The Premier elaborated.
"Colleen gave me this book at Christmas called Natural Cures “They” Don’t Want you to Know About. It’s by this guy Kevin Trudeau and get this - it’s 571 pages long and it’s got a cure for just about everything in it, including cancer. Anyway, it got me thinking that if everyone in the Province read this book and followed Kevin’s tips we would pretty much cure everyone that was sick and prevent everyone else from getting sick. Hey, we could pretty well eliminate our health care budget.
So I got Kevin on the horn and stuck a deal with him. He’s going to provide every Albertan one of his books for the low low price of only $18.95 US (shipping and handling extra) and in exchange for the cheap price I’m going to make him Health Minister.
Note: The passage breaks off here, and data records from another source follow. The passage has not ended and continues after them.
(** An order that passes the checks respects the order size, notional and, for a
    limit order with a market price, the price deviation limits, and its complete
    fill, at whatever price, leaves the position within the position limit. *)
Theorem accepted_order_keeps_the_limits (re : RiskEngine) (o : Order) (marketPrice price : Z) :
  (CheckOrder re o marketPrice).2 = None -> 0 <= Quantity o ->
  min_i64 < PQuantity (GetPosition re (Symbol o)) - Quantity o -> PQuantity (GetPosition re (Symbol o)) + Quantity o <= max_i64 ->
  Quantity o <= MaxOrderSize (limits re) /\
  scaled (Quantity o) (Price o) <= MaxNotionalPerOrder (limits re) /\
  (Type_ o = OrderTypeLimit -> 0 < marketPrice -> deviation_ok (limits re) (Price o) marketPrice = true) /\
  Z.abs (PQuantity (GetPosition (UpdatePosition (CheckOrder re o marketPrice).1 (Symbol o) (Side o) (Quantity o) price) (Symbol o)))
    <= MaxPositionPerSymbol (limits re).
Proof.
  unfold CheckOrder, check_body. intros Hc Hq Hmin Hmax.
  destruct (Z.ltb_spec (MaxOrderSize (limits re)) (Quantity o)) as [|H1]; [done|].
  destruct (Z.ltb_spec (MaxNotionalPerOrder (limits re)) (scaled (Quantity o) (Price o))) as [|H2]; [done|].
  destruct (getOrCreate_GetPosition re (Symbol o)) as (Ep & El & Eg). unfold checkPositionLimit in *.
  destruct (getOrCreatePosition re (Symbol o)) as [re1 pos]. cbn [fst snd] in *. subst pos. rewrite El in *.
  destruct (Z.ltb_spec (MaxPositionPerSymbol (limits re)) (abs64 (if Side o =? SideBuy
    then PQuantity (GetPosition re (Symbol o)) +i64 Quantity o else PQuantity (GetPosition re (Symbol o)) -i64 Quantity o))) as [|H3]; [done|].
  cbn [negb] in *. destruct (_ && negb (deviation_ok _ _ _)) eqn:Ed; [done|].
  destruct (negb (checkNotionalExposure re1 o)); [done|]. clear Hc. split; [done|]. split; [done|]. split.
  { intros Et Hm. rewrite Et, Z.eqb_refl in Ed. destruct (Z.ltb_spec 0 marketPrice); [|lia]. cbn in Ed. by apply negb_false_iff in Ed. }
  cbn [fst]. rewrite GetPosition_Update, bool_decide_true by done.
  change (GetPosition (mkEngine _ _ _ _ _) (Symbol o)) with (GetPosition re1 (Symbol o)). rewrite Eg.
  destruct (Side o =? SideBuy).
  - rewrite i64_id in H3 by (widths; lia). rewrite abs64_small in H3 by (widths; lia).
    rewrite (buy_quantity _ (Quantity o) price); [done|lia|widths; lia|done].
  - rewrite i64_id in H3 by (widths; lia). rewrite abs64_small in H3 by (widths; lia).
    rewrite (sell_quantity _ (Quantity o) price); [done|lia|widths; lia|done].
Qed.

Definition demo_order (side qty price : Z) : Order := mkOrder 1 "A" side 0 price qty.

Lemma accepted_order_keeps_the_limits_witness :
  let o := demo_order 0 5000 (2 * E8) in
  (CheckOrder (NewRiskEngine None) o (2 * E8)).2 = None /\ Quantity o <= MaxOrderSize DefaultRiskLimits.
Proof.
  cbn zeta. split; [vm_compute; reflexivity|].
  refine (proj1 (accepted_order_keeps_the_limits (NewRiskEngine None) (demo_order 0 5000 (2 * E8)) (2 * E8) 0 _ _ _ _));
    vm_compute; done.
Defined.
That what you call a “win-win”, “thinking-outside-the-box”, “Made in Alberta” solution.” "
The initiative will cost Albertans taxpayers $65.5 CDN million (shipping and handling extra).
See related story here.
Premier Klein addresses Albertans through the magic of infomercial.
Wednesday, February 15, 2006
Cleaning Up Our Communities
Ralph's World relies on an extensive network of correspondents throughout the province to bring forth timely, tasteful, and most importantly, relevant news to our readership. This just in.
“We are going to clean up our communities and keep them that way,” said a spokesperson from Alberta’s Department of Protected Environments.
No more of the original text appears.